Odrodziłem się w znanym mi już kanale, teraz znacznie mądrzejszy.
Zajrzałem do ekwipunku i odkryłem, że jest całkiem przyzwoity (przynajmniej jak na postapokaliptyczne realia). Miałem strzelbę, karabin i siekierę, a także kilka innych przedmiotów. Co prawda był to głównie zardzewiały szmelc, ale w ostateczności nadal mógł się przydać. Wyposażyłem się w broń i ruszyłem z powrotem w stronę głosów, gotowy zemścić się na druidach.
Oto matematyka świata Atomfall: jedna zardzewiała strzelba plus garść nabojów plus horda wrogów równa się śmierć. Moja śmierć, mówiąc dokładniej.
Odrodziłem się w znanym mi już kanale, teraz znacznie mądrzejszy.

Na co mi walka z tymi dzikusami? Jestem specjalistą od szyfrów! Mogę być, kim tylko zechcę! O to właśnie chodzi w Atomfall – możesz robić w tej wielkiej piaskownicy, co tylko chcesz. A teraz chciałem znaleźć się jak najdalej od tych indywiduów. Na wszelki wypadek wyposażyłem się w kij do krykieta, kucnąłem i zdecydowałem, że lepiej się będzie skradać.

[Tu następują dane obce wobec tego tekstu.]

(** Removing a particle takes it out of the background's children and
    leaves the layers alone. *)
Lemma overlay_remove_particle nk sk ps k :
  Kids nk sk ps ->
  removeNode (Created SParticle k) (overlay nk sk ps) =
  overlay nk sk (filter (fun e => negb (NodeId_eqb (nid e) (Created SParticle k))) ps).
Proof.
  intros [Hn Hs Hp]. unfold overlay. rewrite removeNode_El.
  cbn -[removeNode]. rewrite filter_leaves, removeNode_leaves.
  rewrite (@removeNode_absent (Created SParticle k) (El networkElem (map leaf nk))),
          (@removeNode_absent (Created SParticle k) (El shapesElem (map leaf sk))).
  - reflexivity.
  - rewrite ids_El, leaves_ids. intros [E|Hin]; [discriminate E|].
    apply in_map_iff in Hin. destruct Hin as [e [E He]].
    rewrite Forall_forall in Hs. apply Hs in He. apply made_by_site in He.
    rewrite E in He. discriminate He.
  - rewrite ids_El, leaves_ids. intros [E|Hin]; [discriminate E|].
    apply in_map_iff in Hin. destruct Hin as [e [E He]].
    rewrite Forall_forall in Hn. apply Hn in He. apply net_kid_site in He.
    rewrite E in He. destruct He as [He|He]; discriminate He.
Qed.

(** A mutation through a page identity does not reach the overlay. *)
Lemma overlay_page_update id f nk sk ps :
  Kids nk sk ps -> page_id id = true ->
  update id f (overlay nk sk ps) = overlay nk sk ps.
Proof. intros HK Hid. apply update_absent. now apply page_id_not_in_overlay. Qed.

Lemma overlay_page_append id c nk sk ps :
  Kids nk sk ps -> page_id id = true ->
  appendChild id c (overlay nk sk ps) = overlay nk sk ps.
Proof. intros HK Hid. apply appendChild_absent. now apply page_id_not_in_overlay. Qed.

Lemma overlay_page_remove id nk sk ps :
  Kids nk sk ps -> page_id id = true ->
  removeNode id (overlay nk sk ps) = overlay nk sk ps.
Proof. intros HK Hid. apply removeNode_absent. now apply page_id_not_in_overlay. Qed.

(** Queries on the overlay. *)
Lemma descendants_overlay nk sk ps :
  descendants (overlay nk sk ps) =
  leaf gridElem :: (El networkElem (map leaf nk) :: map leaf nk) ++
  (El shapesElem (map leaf sk) :: map leaf sk) ++ map leaf ps.
Proof.
  unfold descendants, overlay. cbn -[leaf map subtrees flat_map].
  cbn [flat_map]. rewrite leaves_subtrees.
  cbn [subtrees leaf flat_map app]. rewrite !leaves_subtrees. reflexivity.
Qed.

Lemma matches_made_by sels site cls e :
  made_by site cls e -> matches sels (leaf e) = existsb (sel_hits cls) sels.
Proof.
  intros [_ [Ht Hc]]. unfold matches. simpl elem.
  induction sels as [|sel sels IH]; simpl; [reflexivity|].
  rewrite IH. f_equal. destruct sel as [c|t]; simpl.
  - unfold contains. rewrite Hc. simpl. apply orb_false_r.
  - now rewrite Ht.
Qed.

Lemma filter_made_by sels site cls (l : list Elem) :
  Forall (made_by site cls) l ->
  filter (matches sels) (map leaf l) =
  if existsb (sel_hits cls) sels then map leaf l else [].
Proof.
  intro Hl. induction Hl as [|e l He Hl IH]; simpl.
  - now destruct (existsb (sel_hits cls) sels).
  - fold (leaf e). rewrite (matches_made_by sels _ _ _ He), IH.
    now destruct (existsb (sel_hits cls) sels).
Qed.

Lemma filter_net_kids sels (l : list Elem) :
  Forall net_kid l ->
  filter (matches sels) (map leaf l) =
  map leaf (filter (fun e => if is_made_by SNode e
                             then existsb (sel_hits "neural-node") sels
                             else existsb (sel_hits "neural-connection") sels) l).
Proof.
  intro Hl. induction Hl as [|e l He Hl IH]; simpl; [reflexivity|].
  fold (leaf e). rewrite IH. destruct He as [He|He].
  - rewrite (matches_made_by sels _ _ _ He). unfold is_made_by.
    rewrite (made_by_site _ _ _ He). simpl.
    now destruct (existsb (sel_hits "neural-node") sels).
  - rewrite (matches_made_by sels _ _ _ He). unfold is_made_by.
    rewrite (made_by_site _ _ _ He). simpl.
    now destruct (existsb (sel_hits "neural-connection") sels).
Qed.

Kilka minut później udało mi się jakoś przekraść niepostrzeżenie obok grupy rozjuszonych obcych i znalazłem koryto strumyka. Woda przyjemnie chlupotała pod moimi stopami, a ja poczułem się na tyle bezpiecznie, by przez chwilę się rozejrzeć i obmyślić swój następny ruch. Widok, który ujrzałem, był przepiękny. Bujne zielone drzewa kołysały się na wietrze pod pogodnym niebem. Na pobliskich skałach rósł mech. Gdyby nie to, że już kilka razy zostałem zamordowany przez wariatów bredzących o świętości gleby, czułbym się jak na przyjemnym spacerze.

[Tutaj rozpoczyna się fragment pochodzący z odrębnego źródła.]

(** * becquerel: the calibration-function engine (core/calibration.py)

    A shallow embedding of [becquerel/core/calibration.py] and proofs about
    it.  Numbers are exact rationals ([Q]), each standing for a value that
    numpy holds in 64 bits (a float64 or an int64): numpy's float64 rounding
    and its non-finite values (nan, inf) have no counterpart here, nor has a
    Python integer beyond 64 bits, on which [np.isfinite] raises TypeError;
    so the [np.isfinite] guards of the source hold of every modelled number.
    Libraries outside the repository (black, ast, asteval, numpy.random,
    scipy.optimize, the h5 helpers) are the fields of the class [Externals];
    the module [Poly] gives one concrete instance, an interpreter for the
    polynomial fragment of the expression language, on which the closed
    examples are evaluated. *)

From Stdlib Require Import QArith Qabs Lia Lqa Ascii String Sorting.Sorted Sorting.Permutation.
From stdpp Require Import base strings list gmap pretty.

Local Open Scope Q_scope.
Local Open Scope string_scope.
Local Open Scope list_scope.

(** ** Exceptions and results *)

(** One tag per [raise CalibrationError(...)] site of the functions embedded
    below, named after the message it carries. *)
Inductive cal_msg :=
  | DomainNotLength2 | RangeNotLength2
  | DomainNotAscending | RangeNotAscending
  | BelowDomain | AboveDomain | BadIndVar
  | AstevalErrors | ComplexValues
  | BlackError | IndVarMissing | CannotExtractIndices
  | MinIndexNotZero | IndicesNotContiguous | ParamCountMismatch
  | CannotEvalFloat | CannotEvalArray
  | StartingParamsLength | NotEnoughPoints | SolverFailed
  | PointsXNot1D | PointsYNot1D | PointsLengthMismatch
  | XOutsideDomain | YOutsideRange
  | ParamsNot1D | CompareNonCalibration
  | ValueOutsideRange | ExpectedDataset (key : string) | UnexpectedDatasets
  | PolynomialOrder | LinearExpects2 | InterpolationExpects2.
(** * The integration-test script of The Littlest JupyterHub, in Rocq

    A shallow embedding of [.github/integration-test.py]: the script that
    drives a container runtime (docker or podman) to build an image, start a
    systemd container, wait until it answers, and run the installer and the
    test suite in it.

    The script is a sequence of interactions with its host (the search path,
    child processes, the wall clock), so it is embedded in a small monad that
    threads the host's state, collects the interactions as a trace, and
    carries Python's exceptions. *)

From Stdlib Require Import List String Ascii ZArith NArith Bool Lia.
From Stdlib.Strings Require Import Byte.
Import ListNotations.
Open Scope string_scope.
Open Scope Z_scope.

Set Implicit Arguments.

(** ** Python values *)

(** A Python [str] is kept as the string of its UTF-8 bytes, [bytes] as a
    list of bytes. *)
Definition bytes := list byte.

(** Truthiness of a [str]: every string but the empty one. *)
Definition truthy (s : string) : bool :=
  match s with
  | EmptyString => false
  | String _ _ => true
  end.

(** Truthiness of a value that is [None] or a [str]. *)
Definition truthy_opt (o : option string) : bool :=
  match o with
  | None => false
  | Some s => truthy s
  end.

(** Truthiness of a value that is [None] or a list. *)
Definition truthy_list (A : Type) (o : option (list A)) : bool :=
  match o with
  | None | Some [] => false
  | Some (_ :: _) => true
  end.

(** [sep.join(parts)] *)
Definition join (sep : string) (parts : list string) : string :=
  String.concat sep parts.

(** [s.endswith("/")] *)
Fixpoint ends_with_slash (s : string) : bool :=
  match s with
  | EmptyString => false
  | String c EmptyString => Ascii.eqb c "/"
  | String _ rest => ends_with_slash rest
  end.

(** [s.startswith("/")] *)
Definition starts_with_slash (s : string) : bool :=
  match s with
  | String c _ => Ascii.eqb c "/"
  | EmptyString => false
  end.

(** [os.path.join(a, b)] of posixpath, for two components. *)
Definition os_path_join (a b : string) : string :=
  if starts_with_slash b then b
  else if negb (truthy a) || ends_with_slash a then a ++ b
  else a ++ "/" ++ b.

(** Strict UTF-8 validation, one byte at a time: [need] continuation bytes
    are still expected, the next of them within [lo..hi]. *)
Fixpoint utf8_ok (need : nat) (lo hi : N) (bs : bytes) : bool :=
  match bs with
  | [] => Nat.eqb need 0
  | b :: rest =>
      let n := Byte.to_N b in
      match need with
      | O =>
          if (n <? 0x80)%N then utf8_ok 0 0x80 0xBF rest
          else if ((0xC2 <=? n) && (n <=? 0xDF))%N then utf8_ok 1 0x80 0xBF rest
          else if (n =? 0xE0)%N then utf8_ok 2 0xA0 0xBF rest
          else if (n =? 0xED)%N then utf8_ok 2 0x80 0x9F rest
          else if ((0xE1 <=? n) && (n <=? 0xEF))%N then utf8_ok 2 0x80 0xBF rest
          else if (n =? 0xF0)%N then utf8_ok 3 0x90 0xBF rest
          else if ((0xF1 <=? n) && (n <=? 0xF3))%N then utf8_ok 3 0x80 0xBF rest
          else if (n =? 0xF4)%N then utf8_ok 3 0x80 0x8F rest
          else false
      | S k => ((lo <=? n) && (n <=? hi))%N && utf8_ok k 0x80 0xBF rest
      end
  end.

(** [out.decode()]: [None] stands for [UnicodeDecodeError]. *)
Definition decode (out : bytes) : option string :=
  if utf8_ok 0 0x80 0xBF out then Some (string_of_list_byte out) else None.

(** ** Processes, exceptions and the trace *)

(** The keyword arguments the script passes down to [subprocess]:
    [stderr=subprocess.STDOUT] and [check=True]. *)
Record kwargs := { kw_stderr_STDOUT : bool; kw_check : bool }.

Definition no_kwargs : kwargs := {| kw_stderr_STDOUT := false; kw_check := false |}.
Definition stderr_STDOUT : kwargs := {| kw_stderr_STDOUT := true; kw_check := false |}.
Definition check_True : kwargs := {| kw_stderr_STDOUT := false; kw_check := true |}.

(** What starting a child process comes to: it exits with a return code and
    the bytes it wrote, or it cannot be started ([OSError]). *)
Inductive proc :=
| Exited (returncode : Z) (output : bytes)
| NotStarted (reason : string).

(** The exceptions the script can meet. *)
Inductive exn :=
| RuntimeError (msg : string)
| CalledProcessError (returncode : Z) (cmd : list string) (output : option bytes)
| OSError (msg : string)
| UnicodeDecodeError (input : bytes).

Definition is_CalledProcessError (e : exn) : bool :=
  match e with
  | CalledProcessError _ _ _ => true
  | _ => false
  end.

(** What [print] is given. *)
Inductive printed :=
| PStr (s : string)
| PRunning (cmd : list string) (kw : kwargs)
| PExn (e : exn).

(** One interaction with the host. *)
Inductive event :=
| EvWhich (name : string)
| EvSpawn (cmd : list string) (capture : bool) (kw : kwargs)
| EvPrint (p : printed)
| EvTime
| EvSleep (secs : Z).

(** The host: the search path, child processes and the wall clock. The clock
    is read in milliseconds. *)
Class Host (W : Type) := {
  which : string -> W -> option string;
  spawn : bool -> kwargs -> list string -> W -> proc * W;
  time_ : W -> Z;
  sleep : Z -> W -> W;
  (** [os.path.abspath(os.path.join(os.path.dirname(__file__), os.pardir))] *)
  source_path : string
}.

(** ** The monad *)

Inductive outcome (A : Type) :=
| Ret (a : A)
| Raise (e : exn)
| OutOfFuel.

Arguments Raise {A} e.
Arguments OutOfFuel {A}.

(** A computation runs from a host state to an outcome, the host state it
    leaves and the events it issued, oldest first. *)
Definition M (W A : Type) : Type := W -> outcome A * W * list event.

Definition ret {W A : Type} (a : A) : M W A := fun w => (Ret a, w, []).

Definition raise {W A : Type} (e : exn) : M W A := fun w => (Raise e, w, []).

Definition diverge {W A : Type} : M W A := fun w => (OutOfFuel, w, []).

Definition bind {W A B : Type} (m : M W A) (f : A -> M W B) : M W B :=
  fun w =>
    match m w with
    | (Ret a, w1, t1) => let '(r, w2, t2) := f a w1 in (r, w2, (t1 ++ t2)%list)
    | (Raise e, w1, t1) => (Raise e, w1, t1)
    | (OutOfFuel, w1, t1) => (OutOfFuel, w1, t1)
    end.

(** [try: m  except subprocess.CalledProcessError as e: h e] *)
Definition try_except_CalledProcessError {W A : Type}
    (m : M W A) (h : exn -> M W A) : M W A :=
  fun w =>
    match m w with
    | (Raise e, w1, t1) =>
        if is_CalledProcessError e
        then let '(r, w2, t2) := h e w1 in (r, w2, (t1 ++ t2)%list)
        else (Raise e, w1, t1)
    | other => other
    end.

Declare Scope py_scope.
Delimit Scope py_scope with py.
Notation "x <- m ;; k" := (bind m (fun x => k))
  (at level 100, m at next level, right associativity) : py_scope.
Notation "m ;; k" := (bind m (fun _ => k))
  (at level 100, right associativity) : py_scope.
Open Scope py_scope.

(** The outcome, final host state and trace of a run. *)
Definition result {A W : Type} (x : outcome A * W * list event) : outcome A := fst (fst x).
Definition final {A W : Type} (x : outcome A * W * list event) : W := snd (fst x).
Definition trace {A W : Type} (x : outcome A * W * list event) : list event := snd x.

(** The child processes a trace started, as their command lines. *)
Fixpoint spawned (t : list event) : list (list string) :=
  match t with
  | [] => []
  | EvSpawn cmd _ _ :: rest => cmd :: spawned rest
  | _ :: rest => spawned rest
  end.

(** The search-path probes of a trace. *)
Fixpoint probes (t : list event) : list string :=
  match t with
  | [] => []
  | EvWhich name :: rest => name :: probes rest
  | _ :: rest => probes rest
  end.

Section Script.

Context {W : Type} {host : Host W}.

(** *** Host primitives *)

Definition shutil_which (name : string) : M W (option string) :=
  fun w => (Ret (which name w), w, [EvWhich name]).

Definition print (p : printed) : M W unit :=
  fun w => (Ret tt, w, [EvPrint p]).

Definition time_time : M W Z :=
  fun w => (Ret (time_ w), w, [EvTime]).

Definition time_sleep (secs : Z) : M W unit :=
  fun w => (Ret tt, sleep secs w, [EvSleep secs]).

Definition popen (capture : bool) (kw : kwargs) (cmd : list string) : M W proc :=
  fun w => let '(p, w') := spawn capture kw cmd w in (Ret p, w', [EvSpawn cmd capture kw]).

(** [subprocess.check_output(cmd, **kwargs)] *)
Definition subprocess_check_output (cmd : list string) (kw : kwargs) : M W bytes :=
  p <- popen true kw cmd ;;
  match p with
  | Exited 0 out => ret out
  | Exited code out => raise (CalledProcessError code cmd (Some out))
  | NotStarted reason => raise (OSError reason)
  end.

(** [subprocess.run(cmd, **kwargs)]; the value is the return code of the
    [CompletedProcess]. *)
Definition subprocess_run (cmd : list string) (kw : kwargs) : M W Z :=
  p <- popen false kw cmd ;;
  match p with
  | Exited code _ =>
      if kw_check kw && negb (code =? 0)
      then raise (CalledProcessError code cmd None)
      else ret code
  | NotStarted reason => raise (OSError reason)
  end.

(** [out.decode()] *)
Definition bytes_decode (out : bytes) : M W string :=
  match decode out with
  | Some s => ret s
  | None => raise (UnicodeDecodeError out)
  end.

(** *** The script *)

Definition runtimes : list string := ["docker"; "podman"].

(** The [for runtime in runtimes] loop of [container_runtime]: the first
    name [which] finds, if any. *)
Fixpoint container_runtime_for (rs : list string) : M W (option string) :=
  match rs with
  | [] => ret None
  | runtime :: rest =>
      found <- shutil_which runtime ;;
      if truthy_opt found then ret (Some runtime)
      else container_runtime_for rest
  end.

Definition container_runtime : M W string :=
  r <- container_runtime_for runtimes ;;
  match r with
  | Some runtime => ret runtime
  | None => raise (RuntimeError ("No container runtime found, tried: " ++ join " " runtimes))
  end.

Definition container_check_output (args : list string) (kw : kwargs) : M W bytes :=
  rt <- container_runtime ;;
  let cmd := ([rt] ++ args)%list in
  print (PRunning cmd kw) ;;
  subprocess_check_output cmd kw.

Definition container_run (args : list string) (kw : kwargs) : M W Z :=
  rt <- container_runtime ;;
  let cmd := ([rt] ++ args)%list in
  print (PRunning cmd kw) ;;
  subprocess_run cmd kw.

Definition build_systemd_image (image_name source : string)
    (build_args : option (list string)) : M W unit :=
  let cmd := ["build"; "-t=" ++ image_name; source] in
  let cmd :=
    if truthy_list build_args
    then (cmd ++ map (fun ba => ("--build-arg=" ++ ba)%string)
                     (match build_args with Some l => l | None => [] end))%list
    else cmd in
  container_check_output cmd no_kwargs ;;
  ret tt.

(** The [try] block of one poll of [check_container_ready]; [true] is the
    [return] of the function. *)
Definition poll_try (container_name : string) : M W bool :=
  out <- container_check_output ["exec"; "-t"; container_name; "id"] no_kwargs ;;
  s <- bytes_decode out ;;
  print (PStr s) ;;
  ret true.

Jak na świat po nuklearnej zagładzie, to miejsce było zaskakująco urokliwe – aż trudno było uwierzyć. Inne gry z podobnym klimatem przyzwyczaiły mnie do tego, że gruzy cywilizacji to – no właśnie, kupa gruzu i szarobure pustkowia. Atomfall zamiast spalonej ziemi serwuje sielankowy krajobraz angielskiej Krainy Jezior. Nie tylko miałem wrażenie pełnej autentyczności; to wszystko wydawało się w jakiś sposób realne.
Według Ryana Greena, dyrektora artystycznego studia Rebellion, to właśnie jest filozofia projektowania świata, jaka stała za Atomfall. Niektóre skały, które podziwiałem, są faktycznie w pewnym sensie prawdziwe.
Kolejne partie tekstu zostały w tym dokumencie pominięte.